━━━━━ Data supplied
(* ===== verification/Types.v ===== *)
(** * Wire types and key wrappers ([src/types.rs])

    The two handshake payloads with their 144-byte encodings, the wrappers of
    secret keys and what zeroizing them does. *)

From S2P Require Import Prelude Outcome Primitives Errors.

Definition INIT_PAYLOAD_LEN : N := 144.
Definition RESP_PAYLOAD_LEN : N := 144.

Record RootKey := { RootKey_0 : bytes }.
Record RawDhSecret := { RawDhSecret_0 : bytes }.

(** [#[derive(Zeroize)]] of the two array wrappers. *)
Definition RootKey_zeroize `{Zeroize} (k : RootKey) : RootKey := {| RootKey_0 := zeroize_bytes (RootKey_0 k) |}.
Definition RawDhSecret_zeroize `{Zeroize} (k : RawDhSecret) : RawDhSecret :=
  {| RawDhSecret_0 := zeroize_bytes (RawDhSecret_0 k) |}.

(** The [Debug] texts, which do not depend on the secret. *)
Definition RootKey_fmt (k : RootKey) : string := "RootKey([REDACTED])".
Definition RawDhSecret_fmt (k : RawDhSecret) : string := "RawDhSecret([REDACTED])".

#[export] Instance RootKey_eq_dec : EqDecision RootKey.
Proof. solve_decision. Defined.

Section types.
Context `{Ed25519} `{!X25519} `{Zeroize}.

Record IdentityPrivateKey := { IdentityPrivateKey_0 : SigningKey }.

Definition IdentityPrivateKey_new (b : bytes) : IdentityPrivateKey :=
  {| IdentityPrivateKey_0 := SigningKey_from_bytes b |}.

Definition IdentityPrivateKey_generate {E} : M rng E IdentityPrivateKey := λ r,
  let '(key, r') := SigningKey_generate r in
  (Ok {| IdentityPrivateKey_0 := key |}, r').

Definition IdentityPrivateKey_verifying_key (k : IdentityPrivateKey) : VerifyingKey :=
  verifying_key (IdentityPrivateKey_0 k).

Definition IdentityPrivateKey_zeroize (k : IdentityPrivateKey) : IdentityPrivateKey :=
  let raw_bytes := SigningKey_to_bytes (IdentityPrivateKey_0 k) in
  let raw_bytes := zeroize_bytes raw_bytes in
  {| IdentityPrivateKey_0 := SigningKey_from_bytes raw_bytes |}.

(** [Drop::drop]: what is left in the place of the value. *)
Definition IdentityPrivateKey_drop (k : IdentityPrivateKey) : IdentityPrivateKey :=
  IdentityPrivateKey_zeroize k.

Definition IdentityPrivateKey_fmt (k : IdentityPrivateKey) : string :=
  "IdentityPrivateKey([REDACTED])".

Record HandshakeInitPayload := {
  initiator_identity_pub : VerifyingKey;
  initiator_ephemeral_pub : X25519PublicKey;
  init_nonce : bytes;
  init_signature : Signature;
}.

Definition HandshakeInitPayload_to_bytes (p : HandshakeInitPayload) : option bytes :=
  let out := zeros INIT_PAYLOAD_LEN in
  out ← copy_into 0 32 (VerifyingKey_as_bytes (initiator_identity_pub p)) out;
  out ← copy_into 32 64 (X25519PublicKey_as_bytes (initiator_ephemeral_pub p)) out;
  out ← copy_into 64 80 (init_nonce p) out;
  out ← copy_into 80 144 (Signature_to_bytes (init_signature p)) out;
  Some out.

Definition HandshakeInitPayload_from_bytes (bs : bytes)
    : outcome HandshakeError HandshakeInitPayload :=
  if negb (len bs =? INIT_PAYLOAD_LEN) then Err InvalidPayloadFormat else
  identity_bytes ← o_unwrap (slice 0 32 bs);
  ephemeral_bytes ← o_unwrap (slice 32 64 bs);
  nonce ← o_unwrap (slice 64 80 bs);
  signature_bytes ← o_unwrap (slice 80 144 bs);
  identity_pub ← o_ok_or InvalidPayloadFormat (VerifyingKey_from_bytes identity_bytes);
  Ok {| initiator_identity_pub := identity_pub;
        initiator_ephemeral_pub := X25519PublicKey_from_bytes ephemeral_bytes;
        init_nonce := nonce;
        init_signature := Signature_from_bytes signature_bytes |}.

Record HandshakeResponsePayload := {
  responder_identity_pub : VerifyingKey;
  responder_ephemeral_pub : X25519PublicKey;
  resp_nonce : bytes;
  resp_signature : Signature;
}.

Definition HandshakeResponsePayload_to_bytes (p : HandshakeResponsePayload) : option bytes :=
  let out := zeros RESP_PAYLOAD_LEN in
  out ← copy_into 0 32 (VerifyingKey_as_bytes (responder_identity_pub p)) out;
  out ← copy_into 32 64 (X25519PublicKey_as_bytes (responder_ephemeral_pub p)) out;
  out ← copy_into 64 80 (resp_nonce p) out;
  out ← copy_into 80 144 (Signature_to_bytes (resp_signature p)) out;
  Some out.

Definition HandshakeResponsePayload_from_bytes (bs : bytes)
    : outcome HandshakeError HandshakeResponsePayload :=
  if negb (len bs =? RESP_PAYLOAD_LEN) then Err InvalidPayloadFormat else
  identity_bytes ← o_unwrap (slice 0 32 bs);
  ephemeral_bytes ← o_unwrap (slice 32 64 bs);
  nonce ← o_unwrap (slice 64 80 bs);
  signature_bytes ← o_unwrap (slice 80 144 bs);
  identity_pub ← o_ok_or InvalidPayloadFormat (VerifyingKey_from_bytes identity_bytes);
  Ok {| responder_identity_pub := identity_pub;
        responder_ephemeral_pub := X25519PublicKey_from_bytes ephemeral_bytes;
        resp_nonce := nonce;
        resp_signature := Signature_from_bytes signature_bytes |}.
End types.

Section type_facts.
Context `{Ed25519Laws} `{!X25519} `{!X25519Laws} `{ZeroizeLaws}.

(** The array type of the [nonce] field. *)
Definition init_payload_wf (p : HandshakeInitPayload) : Prop := len (init_nonce p) = 16.
Definition resp_payload_wf (p : HandshakeResponsePayload) : Prop := len (resp_nonce p) = 16.

(** The layout both encodings share: four fields at fixed offsets. *)
Lemma copy_fields (a b c d : bytes) :
  len a = 32 → len b = 32 → len c = 16 → len d = 64 →
  (out ← copy_into 0 32 a (zeros 144);
   out ← copy_into 32 64 b out;
   out ← copy_into 64 80 c out;
   out ← copy_into 80 144 d out;
   Some out) = Some (a ++ b ++ c ++ d).
Proof.
  intros Ha Hb Hc Hd.
  change (zeros 144) with (zeros 32 ++ zeros 32 ++ zeros 16 ++ zeros 64).
  rewrite copy_into_head by done. cbn [mbind option_bind].
  rewrite (copy_into_app 32 64) by (rewrite ?len_zeros; lia). cbn [mbind option_bind].
  rewrite (app_assoc a b), (copy_into_app 64 80) by (rewrite ?len_app, ?len_zeros; lia).
  cbn [mbind option_bind].
  rewrite (app_assoc (a ++ b) c), (copy_into_tail 80 144)
    by (rewrite ?len_app, ?len_zeros; lia).
  cbn [mbind option_bind]. by rewrite <-!app_assoc.
Qed.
━━━━━━━━━━
The full set of records above must be retyped exactly.

## Output of the task
(* ===== verification/Types.v ===== *)
(** * Wire types and key wrappers ([src/types.rs])

    The two handshake payloads with their 144-byte encodings, the wrappers of
    secret keys and what zeroizing them does. *)

From S2P Require Import Prelude Outcome Primitives Errors.

Definition INIT_PAYLOAD_LEN : N := 144.
Definition RESP_PAYLOAD_LEN : N := 144.

Record RootKey := { RootKey_0 : bytes }.
Record RawDhSecret := { RawDhSecret_0 : bytes }.

(** [#[derive(Zeroize)]] of the two array wrappers. *)
Definition RootKey_zeroize `{Zeroize} (k : RootKey) : RootKey := {| RootKey_0 := zeroize_bytes (RootKey_0 k) |}.
Definition RawDhSecret_zeroize `{Zeroize} (k : RawDhSecret) : RawDhSecret :=
  {| RawDhSecret_0 := zeroize_bytes (RawDhSecret_0 k) |}.

(** The [Debug] texts, which do not depend on the secret. *)
Definition RootKey_fmt (k : RootKey) : string := "RootKey([REDACTED])".
Definition RawDhSecret_fmt (k : RawDhSecret) : string := "RawDhSecret([REDACTED])".

#[export] Instance RootKey_eq_dec : EqDecision RootKey.
Proof. solve_decision. Defined.

Section types.
Context `{Ed25519} `{!X25519} `{Zeroize}.

Record IdentityPrivateKey := { IdentityPrivateKey_0 : SigningKey }.

Definition IdentityPrivateKey_new (b : bytes) : IdentityPrivateKey :=
  {| IdentityPrivateKey_0 := SigningKey_from_bytes b |}.

Definition IdentityPrivateKey_generate {E} : M rng E IdentityPrivateKey := λ r,
  let '(key, r') := SigningKey_generate r in
  (Ok {| IdentityPrivateKey_0 := key |}, r').

Definition IdentityPrivateKey_verifying_key (k : IdentityPrivateKey) : VerifyingKey :=
  verifying_key (IdentityPrivateKey_0 k).

Definition IdentityPrivateKey_zeroize (k : IdentityPrivateKey) : IdentityPrivateKey :=
  let raw_bytes := SigningKey_to_bytes (IdentityPrivateKey_0 k) in
  let raw_bytes := zeroize_bytes raw_bytes in
  {| IdentityPrivateKey_0 := SigningKey_from_bytes raw_bytes |}.

(** [Drop::drop]: what is left in the place of the value. *)
Definition IdentityPrivateKey_drop (k : IdentityPrivateKey) : IdentityPrivateKey :=
  IdentityPrivateKey_zeroize k.

Definition IdentityPrivateKey_fmt (k : IdentityPrivateKey) : string :=
  "IdentityPrivateKey([REDACTED])".

Record HandshakeInitPayload := {
  initiator_identity_pub : VerifyingKey;
  initiator_ephemeral_pub : X25519PublicKey;
  init_nonce : bytes;
  init_signature : Signature;
}.

Definition HandshakeInitPayload_to_bytes (p : HandshakeInitPayload) : option bytes :=
  let out := zeros INIT_PAYLOAD_LEN in
  out ← copy_into 0 32 (VerifyingKey_as_bytes (initiator_identity_pub p)) out;
  out ← copy_into 32 64 (X25519PublicKey_as_bytes (initiator_ephemeral_pub p)) out;
  out ← copy_into 64 80 (init_nonce p) out;
  out ← copy_into 80 144 (Signature_to_bytes (init_signature p)) out;
  Some out.

Definition HandshakeInitPayload_from_bytes (bs : bytes)
    : outcome HandshakeError HandshakeInitPayload :=
  if negb (len bs =? INIT_PAYLOAD_LEN) then Err InvalidPayloadFormat else
  identity_bytes ← o_unwrap (slice 0 32 bs);
  ephemeral_bytes ← o_unwrap (slice 32 64 bs);
  nonce ← o_unwrap (slice 64 80 bs);
  signature_bytes ← o_unwrap (slice 80 144 bs);
  identity_pub ← o_ok_or InvalidPayloadFormat (VerifyingKey_from_bytes identity_bytes);
  Ok {| initiator_identity_pub := identity_pub;
        initiator_ephemeral_pub := X25519PublicKey_from_bytes ephemeral_bytes;
        init_nonce := nonce;
        init_signature := Signature_from_bytes signature_bytes |}.

Record HandshakeResponsePayload := {
  responder_identity_pub : VerifyingKey;
  responder_ephemeral_pub : X25519PublicKey;
  resp_nonce : bytes;
  resp_signature : Signature;
}.

Definition HandshakeResponsePayload_to_bytes (p : HandshakeResponsePayload) : option bytes :=
  let out := zeros RESP_PAYLOAD_LEN in
  out ← copy_into 0 32 (VerifyingKey_as_bytes (responder_identity_pub p)) out;
  out ← copy_into 32 64 (X25519PublicKey_as_bytes (responder_ephemeral_pub p)) out;
  out ← copy_into 64 80 (resp_nonce p) out;
  out ← copy_into 80 144 (Signature_to_bytes (resp_signature p)) out;
  Some out.

Definition HandshakeResponsePayload_from_bytes (bs : bytes)
    : outcome HandshakeError HandshakeResponsePayload :=
  if negb (len bs =? RESP_PAYLOAD_LEN) then Err InvalidPayloadFormat else
  identity_bytes ← o_unwrap (slice 0 32 bs);
  ephemeral_bytes ← o_unwrap (slice 32 64 bs);
  nonce ← o_unwrap (slice 64 80 bs);
  signature_bytes ← o_unwrap (slice 80 144 bs);
  identity_pub ← o_ok_or InvalidPayloadFormat (VerifyingKey_from_bytes identity_bytes);
  Ok {| responder_identity_pub := identity_pub;
        responder_ephemeral_pub := X25519PublicKey_from_bytes ephemeral_bytes;
        resp_nonce := nonce;
        resp_signature := Signature_from_bytes signature_bytes |}.
End types.

Section type_facts.
Context `{Ed25519Laws} `{!X25519} `{!X25519Laws} `{ZeroizeLaws}.

(** The array type of the [nonce] field. *)
Definition init_payload_wf (p : HandshakeInitPayload) : Prop := len (init_nonce p) = 16.
Definition resp_payload_wf (p : HandshakeResponsePayload) : Prop := len (resp_nonce p) = 16.

(** The layout both encodings share: four fields at fixed offsets. *)
Lemma copy_fields (a b c d : bytes) :
  len a = 32 → len b = 32 → len c = 16 → len d = 64 →
  (out ← copy_into 0 32 a (zeros 144);
   out ← copy_into 32 64 b out;
   out ← copy_into 64 80 c out;
   out ← copy_into 80 144 d out;
   Some out) = Some (a ++ b ++ c ++ d).
Proof.
  intros Ha Hb Hc Hd.
  change (zeros 144) with (zeros 32 ++ zeros 32 ++ zeros 16 ++ zeros 64).
  rewrite copy_into_head by done. cbn [mbind option_bind].
  rewrite (copy_into_app 32 64) by (rewrite ?len_zeros; lia). cbn [mbind option_bind].
  rewrite (app_assoc a b), (copy_into_app 64 80) by (rewrite ?len_app, ?len_zeros; lia).
  cbn [mbind option_bind].
  rewrite (app_assoc (a ++ b) c), (copy_into_tail 80 144)
    by (rewrite ?len_app, ?len_zeros; lia).
  cbn [mbind option_bind]. by rewrite <-!app_assoc.
Qed.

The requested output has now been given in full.